** Records follows **
(* ===== verification/Blob.v ===== *)
(** * Stored values (src/engine/store.hpp, ZstdManager and Blob)

    [ZstdManager] collects samples until it trains one dictionary, then never changes
    again; a [Blob] is a buffer, possibly compressed with that dictionary.  The engine
    always passes a manager, so the pointer tests on it are true.  The messages written
    to [std::cerr] are not modelled. *)
From S2P Require Import Prelude CxxString Extern.

Section Blob.
Context {zs : Zstd} {l3 : Lite3}.

Record ZstdManager := mkZstd {
  samples_ : list bytes;
  samples_bytes_ : Z;
  cdict_ : option CDict;
  ddict_ : option DDict;
  active_ : bool
}.

Definition zstd_new : ZstdManager := mkZstd [] 0 None None false.

(** [std::min(100 * 1024, std::max(256, size / 10))] *)
Definition dict_capacity (size : Z) : Z := Z.min (100 * 1024) (Z.max 256 (size / 10)).

Definition train_dictionary (z : ZstdManager) : ZstdManager :=
  match samples_ z with
  | [] => z
  | _ :: _ =>
      let buffer := concat (samples_ z) in
      match train_from_samples (Z.to_nat (dict_capacity (zlen buffer))) (samples_ z) with
      | None => z
      | Some dict =>
          mkZstd (samples_ z) (samples_bytes_ z) (create_cdict dict) (create_ddict dict) (active_ z)
      end
  end.

Definition add_sample (data : bytes) (z : ZstdManager) : ZstdManager :=
  if active_ z then z
  else
    let z1 := mkZstd (samples_ z ++ [data]) (samples_bytes_ z + zlen data) (cdict_ z) (ddict_ z)
                (active_ z) in
    if (1000 <=? zlen (samples_ z1)) || (100 * 1024 <=? samples_bytes_ z1) then
      let z2 := train_dictionary z1 in
      mkZstd [] (samples_bytes_ z2) (cdict_ z2) (ddict_ z2) true
    else z1.

Definition is_active (z : ZstdManager) : bool := active_ z.

Definition zstd_compress (src : bytes) (z : ZstdManager) : bytes :=
  match is_active z, cdict_ z with
  | true, Some c => match compress_using c src with Some dst => dst | None => src end
  | _, _ => src
  end.

Definition zstd_decompress (src : bytes) (original_size : Z) (z : ZstdManager) : bytes :=
  match is_active z, ddict_ z with
  | true, Some d =>
      match decompress_using d src (Z.to_nat original_size) with Some dst => dst | None => src end
  | _, _ => src
  end.

Definition is_json_payload (data : bytes) : bool :=
  match first_not_of [Byte.x20; Byte.x09; Byte.x0d; Byte.x0a] data with
  | Some b => bool_decide (b = Byte.x7b) || bool_decide (b = Byte.x5b)
  | None => false
  end.

(** ** Blob *)

Record Blob := mkBlob { buf_ : bytes; compressed_ : bool; original_size_ : Z }.

(** [Blob()] *)
Definition blob_default : Blob := mkBlob buffer_default false 0.

(** [Blob(mr, cap)] *)
Definition blob_capacity (cap : nat) : Blob :=
  mkBlob (if (0 <? cap)%nat then init_object (buffer_capacity cap) else buffer_capacity cap) false 0.

Definition blob_compress (b : Blob) (z : ZstdManager) : Blob :=
  if compressed_ b || negb (is_active z) then b
  else
    let dst := zstd_compress (buf_ b) z in
    if zlen dst <? zlen (buf_ b) then mkBlob dst true (u32 (zlen (buf_ b))) else b.

Definition blob_decompress (b : Blob) (z : ZstdManager) : Blob :=
  if negb (compressed_ b) then b
  else mkBlob (zstd_decompress (buf_ b) (original_size_ b) z) false (original_size_ b).

(** [overwrite]; a JSON text that does not parse is stored as it is. *)
Definition blob_overwrite (data : bytes) (b : Blob) (z : ZstdManager) : Blob * ZstdManager :=
  let z := if is_active z then z else add_sample data z in
  match data with
  | [] => (mkBlob buffer_default false 0, z)
  | _ :: _ =>
      match (if is_json_payload data then from_json_string data else None) with
      | Some new_buf => (blob_compress (mkBlob new_buf false (original_size_ b)) z, z)
      | None => (blob_compress (mkBlob data false (original_size_ b)) z, z)
      end
  end.

(** [Blob(data, zstd, mr)] *)
Definition blob_of (data : bytes) (z : ZstdManager) : Blob * ZstdManager :=
  blob_overwrite data blob_default z.

(** The object a field is set in: decompressed, and initialised when empty. *)
Definition blob_open (b : Blob) (z : ZstdManager) : Blob :=
  let b := if compressed_ b then blob_decompress b z else b in
  match buf_ b with
  | [] => mkBlob (init_object (buf_ b)) (compressed_ b) (original_size_ b)
  | _ :: _ => b
  end.

Definition blob_set_int (key : bytes) (val : Z) (b : Blob) (z : ZstdManager) : result Blob :=
  let b := blob_open b z in
  match set_i64 (buf_ b) key val with
  | None => Throw library_exn
  | Some buf => Ok (blob_compress (mkBlob buf (compressed_ b) (original_size_ b)) z)
  end.

Definition blob_set_str (key val : bytes) (b : Blob) (z : ZstdManager) : result Blob :=
  let b := blob_open b z in
  match set_str (buf_ b) key val with
  | None => Throw library_exn
  | Some buf => Ok (blob_compress (mkBlob buf (compressed_ b) (original_size_ b)) z)
  end.

Definition blob_view (b : Blob) : bytes := buf_ b.

(** What a reader gets: [Engine::get], [batch_get] and the scans decompress on the fly. *)
Definition blob_plain (b : Blob) (z : ZstdManager) : bytes :=
  if compressed_ b then zstd_decompress (buf_ b) (original_size_ b) z else buf_ b.

(** ** Invariants *)

(** Before training there is no dictionary; afterwards the two dictionaries are the same
    one. *)
Definition zstd_inv (z : ZstdManager) : Prop :=
  (active_ z = false -> cdict_ z = None) /\
  (forall c, cdict_ z = Some c -> exists d, create_cdict d = Some c /\ ddict_ z = create_ddict d).

(** A manager only ever gains a dictionary. *)
Definition zstd_le (z z' : ZstdManager) : Prop := active_ z = true -> z' = z.

(** A compressed blob can be read back with the current dictionary. *)
Definition blob_ok (b : Blob) (z : ZstdManager) : Prop :=
  compressed_ b = true ->
  active_ z = true /\ exists c x, cdict_ z = Some c /\ compress_using c x = Some (buf_ b) /\
    original_size_ b = zlen x /\ blob_plain b z = x.

Lemma zstd_new_inv : zstd_inv zstd_new.
Proof. split; done. Qed.

Lemma zstd_le_refl z : zstd_le z z.
Proof. done. Qed.
Lemma zstd_le_trans z1 z2 z3 : zstd_le z1 z2 -> zstd_le z2 z3 -> zstd_le z1 z3.
Proof. unfold zstd_le. intros H1 H2 Ha. rewrite H2, H1; auto. by rewrite H1. Qed.

Lemma add_sample_inv data z : zstd_inv z -> zstd_inv (add_sample data z).
Proof.
  intros [H1 H2]. unfold add_sample. destruct (active_ z) eqn:Ha; [split; [congruence|exact H2]|].
  destruct (_ || _); [|split; [intros _; by apply H1|exact H2]].
  unfold train_dictionary. cbn [samples_ samples_bytes_ cdict_ ddict_ active_].
  destruct (samples_ z ++ [data]) as [|s ss]; [split; [done|exact H2]|].
  destruct (train_from_samples _ _) as [d|]; [|split; [done|exact H2]].
  split; [done|]. cbn [cdict_ ddict_]. intros c Hc. eauto.
Qed.

Lemma add_sample_le data z : zstd_le z (add_sample data z).
Proof. unfold zstd_le, add_sample. by intros ->. Qed.

Lemma blob_ok_le b z z' : zstd_le z z' -> blob_ok b z -> blob_ok b z'.
Proof. intros Hle Hb Hc. destruct (Hb Hc) as [Ha H]. by rewrite (Hle Ha). Qed.

Lemma blob_plain_le b z z' : zstd_le z z' -> blob_ok b z -> blob_plain b z' = blob_plain b z.
Proof.
  intros Hle Hb. unfold blob_plain. destruct (compressed_ b) eqn:Hc; [|done].
  destruct (Hb Hc) as [Ha _]. by rewrite (Hle Ha).
Qed.

Context {zs_ok : ZstdSpec}.

Lemma blob_compress_ok b z :
  zstd_inv z -> compressed_ b = false -> zlen (buf_ b) < 2 ^ 32 ->
  blob_ok (blob_compress b z) z /\ blob_plain (blob_compress b z) z = buf_ b.
Proof.
  intros [_ Hz] Hb Hl. unfold blob_compress. rewrite Hb. simpl.
  assert (blob_ok b z /\ blob_plain b z = buf_ b) as Hid.
  { unfold blob_ok, blob_plain. rewrite Hb. done. }
  unfold zstd_compress. destruct (is_active z) eqn:Ha; simpl; [|done].
  destruct (cdict_ z) as [c|] eqn:Ec; [|by rewrite Z.ltb_irrefl].
  destruct (compress_using c (buf_ b)) as [y|] eqn:Ey; [|by rewrite Z.ltb_irrefl].
  destruct (zlen y <? zlen (buf_ b)); [|done].
  destruct (Hz c eq_refl) as (d & Hc & Hd). destruct (ddict_exists _ _ Hc) as [dd Hdd].
  assert (blob_plain (mkBlob y true (u32 (zlen (buf_ b)))) z = buf_ b) as Hp.
  { unfold blob_plain, zstd_decompress. simpl. rewrite Ha, Hd, Hdd.
    rewrite u32_small by (pose proof (zlen_nonneg (buf_ b)); lia).
    unfold zlen. rewrite Nat2Z.id. by rewrite (zstd_roundtrip d c dd (buf_ b) y). }
  split; [|done]. intros _. split; [done|]. exists c, (buf_ b). split; [done|]. split; [done|].
  split; [|done]. simpl. pose proof (zlen_nonneg (buf_ b)). apply u32_small. lia.
Qed.

(** The bytes a payload is stored as. *)
Definition stored_form (data : bytes) : bytes :=
  match data with
  | [] => buffer_default
  | _ :: _ => default data (if is_json_payload data then from_json_string data else None)
  end.

Lemma blob_of_ok data z :
  zstd_inv z -> zlen (stored_form data) < 2 ^ 32 ->
  let '(b, z') := blob_of data z in
  zstd_inv z' /\ zstd_le z z' /\ blob_ok b z' /\ blob_plain b z' = stored_form data.
Proof.
  intros Hz Hl. unfold blob_of, blob_overwrite.
  set (z' := if is_active z then z else add_sample data z).
  assert (zstd_inv z') as Hz' by (unfold z'; destruct (is_active z); auto using add_sample_inv).
  assert (zstd_le z z') as Hle
    by (unfold z'; destruct (is_active z); [apply zstd_le_refl|apply add_sample_le]).
  destruct data as [|x data]; [done|]. unfold stored_form in *.
  destruct (if is_json_payload (x :: data) then from_json_string (x :: data) else None) as [nb|];
    simpl in *; (split; [done|]; split; [done|]; by apply blob_compress_ok).
Qed.

End Blob.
** End of Records **
• _What the task asks_
Answer with a single number: how many lines in the data above have the string "apply" in them?

• _Answer space_
4